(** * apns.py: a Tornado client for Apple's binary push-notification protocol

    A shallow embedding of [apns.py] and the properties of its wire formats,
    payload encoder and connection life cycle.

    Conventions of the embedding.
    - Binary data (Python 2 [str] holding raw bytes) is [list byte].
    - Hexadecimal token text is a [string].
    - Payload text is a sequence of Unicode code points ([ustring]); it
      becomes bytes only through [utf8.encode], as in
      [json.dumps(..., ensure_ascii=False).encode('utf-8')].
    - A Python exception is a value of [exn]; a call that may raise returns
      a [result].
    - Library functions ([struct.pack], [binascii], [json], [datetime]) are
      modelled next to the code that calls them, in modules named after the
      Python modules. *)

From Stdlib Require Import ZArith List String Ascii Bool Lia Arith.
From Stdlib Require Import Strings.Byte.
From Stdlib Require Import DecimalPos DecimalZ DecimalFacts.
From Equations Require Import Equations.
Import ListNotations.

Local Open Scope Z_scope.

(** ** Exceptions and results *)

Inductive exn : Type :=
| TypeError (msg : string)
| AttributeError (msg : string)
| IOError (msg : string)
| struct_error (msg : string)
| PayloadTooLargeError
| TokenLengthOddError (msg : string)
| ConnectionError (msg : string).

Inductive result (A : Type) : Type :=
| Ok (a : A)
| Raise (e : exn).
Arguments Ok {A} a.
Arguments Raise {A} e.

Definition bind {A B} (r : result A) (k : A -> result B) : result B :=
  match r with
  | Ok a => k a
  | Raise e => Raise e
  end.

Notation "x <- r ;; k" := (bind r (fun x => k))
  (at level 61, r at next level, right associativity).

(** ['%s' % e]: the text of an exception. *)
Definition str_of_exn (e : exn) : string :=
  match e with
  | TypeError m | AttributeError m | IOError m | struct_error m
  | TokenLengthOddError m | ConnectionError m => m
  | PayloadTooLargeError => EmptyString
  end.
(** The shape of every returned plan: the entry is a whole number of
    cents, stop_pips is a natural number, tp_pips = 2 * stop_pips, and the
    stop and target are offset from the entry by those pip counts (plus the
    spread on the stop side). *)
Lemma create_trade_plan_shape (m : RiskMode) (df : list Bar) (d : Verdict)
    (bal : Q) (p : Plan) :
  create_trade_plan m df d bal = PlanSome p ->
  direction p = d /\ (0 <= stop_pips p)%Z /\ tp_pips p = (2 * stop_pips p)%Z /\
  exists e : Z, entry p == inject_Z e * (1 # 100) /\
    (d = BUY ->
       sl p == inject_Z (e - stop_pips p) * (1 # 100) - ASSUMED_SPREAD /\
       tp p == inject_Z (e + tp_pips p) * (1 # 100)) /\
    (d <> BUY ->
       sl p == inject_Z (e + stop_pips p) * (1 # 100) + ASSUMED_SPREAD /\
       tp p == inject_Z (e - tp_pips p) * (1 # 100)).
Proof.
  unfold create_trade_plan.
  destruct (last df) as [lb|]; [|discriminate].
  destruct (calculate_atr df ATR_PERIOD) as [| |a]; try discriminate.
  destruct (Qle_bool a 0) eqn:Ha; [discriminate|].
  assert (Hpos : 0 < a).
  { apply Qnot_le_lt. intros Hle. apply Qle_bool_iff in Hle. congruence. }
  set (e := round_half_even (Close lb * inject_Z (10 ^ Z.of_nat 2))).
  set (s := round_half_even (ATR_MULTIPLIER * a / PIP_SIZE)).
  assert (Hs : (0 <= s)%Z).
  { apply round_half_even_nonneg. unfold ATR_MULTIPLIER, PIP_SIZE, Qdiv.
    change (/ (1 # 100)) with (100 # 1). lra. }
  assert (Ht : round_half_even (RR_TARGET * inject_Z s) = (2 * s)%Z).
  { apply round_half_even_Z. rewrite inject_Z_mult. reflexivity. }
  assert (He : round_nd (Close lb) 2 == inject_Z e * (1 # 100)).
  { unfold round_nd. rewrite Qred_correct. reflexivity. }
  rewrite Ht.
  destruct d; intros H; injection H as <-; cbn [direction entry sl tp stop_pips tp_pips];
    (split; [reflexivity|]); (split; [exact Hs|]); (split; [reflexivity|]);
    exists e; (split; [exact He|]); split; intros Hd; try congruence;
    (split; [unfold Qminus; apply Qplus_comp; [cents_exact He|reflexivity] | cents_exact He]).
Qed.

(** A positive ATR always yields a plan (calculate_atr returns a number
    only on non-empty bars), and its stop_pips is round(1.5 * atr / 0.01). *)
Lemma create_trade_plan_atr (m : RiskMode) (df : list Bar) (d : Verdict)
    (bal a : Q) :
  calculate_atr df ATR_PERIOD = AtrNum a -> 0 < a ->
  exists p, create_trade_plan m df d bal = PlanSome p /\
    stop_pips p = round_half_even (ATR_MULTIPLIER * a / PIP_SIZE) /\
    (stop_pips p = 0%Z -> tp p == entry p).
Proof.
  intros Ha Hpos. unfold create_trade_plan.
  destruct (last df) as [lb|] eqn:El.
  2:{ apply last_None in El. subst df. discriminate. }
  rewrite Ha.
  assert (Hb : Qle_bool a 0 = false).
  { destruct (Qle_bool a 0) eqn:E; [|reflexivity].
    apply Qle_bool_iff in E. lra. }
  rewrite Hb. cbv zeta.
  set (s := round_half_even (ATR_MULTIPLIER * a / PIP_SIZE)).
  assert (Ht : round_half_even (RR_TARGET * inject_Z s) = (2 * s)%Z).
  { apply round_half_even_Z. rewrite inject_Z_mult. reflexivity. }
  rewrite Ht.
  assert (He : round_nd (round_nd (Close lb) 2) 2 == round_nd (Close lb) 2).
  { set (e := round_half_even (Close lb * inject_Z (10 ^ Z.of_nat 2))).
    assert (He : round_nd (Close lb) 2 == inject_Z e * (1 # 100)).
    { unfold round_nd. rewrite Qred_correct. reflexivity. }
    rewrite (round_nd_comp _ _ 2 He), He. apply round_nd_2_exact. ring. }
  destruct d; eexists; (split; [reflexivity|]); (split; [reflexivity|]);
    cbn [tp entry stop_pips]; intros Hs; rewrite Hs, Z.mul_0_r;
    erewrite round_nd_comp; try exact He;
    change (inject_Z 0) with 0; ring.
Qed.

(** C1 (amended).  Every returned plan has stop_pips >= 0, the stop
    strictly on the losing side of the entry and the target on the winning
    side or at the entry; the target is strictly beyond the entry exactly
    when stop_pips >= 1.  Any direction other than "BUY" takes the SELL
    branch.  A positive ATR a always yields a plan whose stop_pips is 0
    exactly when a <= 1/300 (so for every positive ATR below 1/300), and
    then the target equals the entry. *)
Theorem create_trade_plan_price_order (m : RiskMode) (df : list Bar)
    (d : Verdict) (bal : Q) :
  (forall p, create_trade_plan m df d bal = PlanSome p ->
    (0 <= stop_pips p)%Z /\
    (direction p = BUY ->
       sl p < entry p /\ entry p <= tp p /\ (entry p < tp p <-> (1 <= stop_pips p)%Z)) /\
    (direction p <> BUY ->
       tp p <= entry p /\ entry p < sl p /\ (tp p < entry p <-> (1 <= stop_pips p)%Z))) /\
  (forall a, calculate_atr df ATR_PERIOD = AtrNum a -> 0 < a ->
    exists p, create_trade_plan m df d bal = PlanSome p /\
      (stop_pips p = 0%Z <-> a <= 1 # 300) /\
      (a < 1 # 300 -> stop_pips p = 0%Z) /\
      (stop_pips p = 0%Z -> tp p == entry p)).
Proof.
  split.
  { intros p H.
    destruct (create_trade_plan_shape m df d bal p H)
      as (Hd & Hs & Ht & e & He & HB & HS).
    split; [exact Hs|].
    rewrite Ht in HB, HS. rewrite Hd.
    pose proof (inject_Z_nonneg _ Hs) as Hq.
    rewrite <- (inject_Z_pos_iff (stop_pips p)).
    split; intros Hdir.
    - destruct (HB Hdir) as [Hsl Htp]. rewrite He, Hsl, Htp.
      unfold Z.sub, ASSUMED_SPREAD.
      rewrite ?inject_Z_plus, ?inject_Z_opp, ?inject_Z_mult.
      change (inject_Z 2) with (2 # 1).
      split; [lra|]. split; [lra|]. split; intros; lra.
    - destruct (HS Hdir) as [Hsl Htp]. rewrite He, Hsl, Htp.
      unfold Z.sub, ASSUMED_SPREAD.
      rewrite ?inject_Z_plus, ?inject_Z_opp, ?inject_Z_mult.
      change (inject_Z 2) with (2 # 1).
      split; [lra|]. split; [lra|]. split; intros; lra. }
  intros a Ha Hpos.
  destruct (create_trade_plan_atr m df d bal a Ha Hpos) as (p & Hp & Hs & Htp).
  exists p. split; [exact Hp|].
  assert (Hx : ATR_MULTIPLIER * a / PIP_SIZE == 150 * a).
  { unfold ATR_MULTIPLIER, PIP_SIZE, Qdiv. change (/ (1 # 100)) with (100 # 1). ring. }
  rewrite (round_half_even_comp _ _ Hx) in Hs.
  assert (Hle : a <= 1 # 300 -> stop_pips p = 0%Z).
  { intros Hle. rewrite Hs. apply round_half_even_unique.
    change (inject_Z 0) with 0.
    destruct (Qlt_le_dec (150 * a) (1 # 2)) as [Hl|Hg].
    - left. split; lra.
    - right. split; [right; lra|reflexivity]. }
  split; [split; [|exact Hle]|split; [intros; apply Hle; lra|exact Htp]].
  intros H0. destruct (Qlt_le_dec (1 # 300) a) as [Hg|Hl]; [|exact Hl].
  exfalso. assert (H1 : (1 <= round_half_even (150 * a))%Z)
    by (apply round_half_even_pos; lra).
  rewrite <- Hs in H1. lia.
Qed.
#####
# Exercise aim
Give back exactly the lines of the listing above, starting with its first line and ending with the line that holds "- Hexadecimal token text is a [string].".

# Output for this exercise
(** * apns.py: a Tornado client for Apple's binary push-notification protocol

    A shallow embedding of [apns.py] and the properties of its wire formats,
    payload encoder and connection life cycle.

    Conventions of the embedding.
    - Binary data (Python 2 [str] holding raw bytes) is [list byte].
    - Hexadecimal token text is a [string].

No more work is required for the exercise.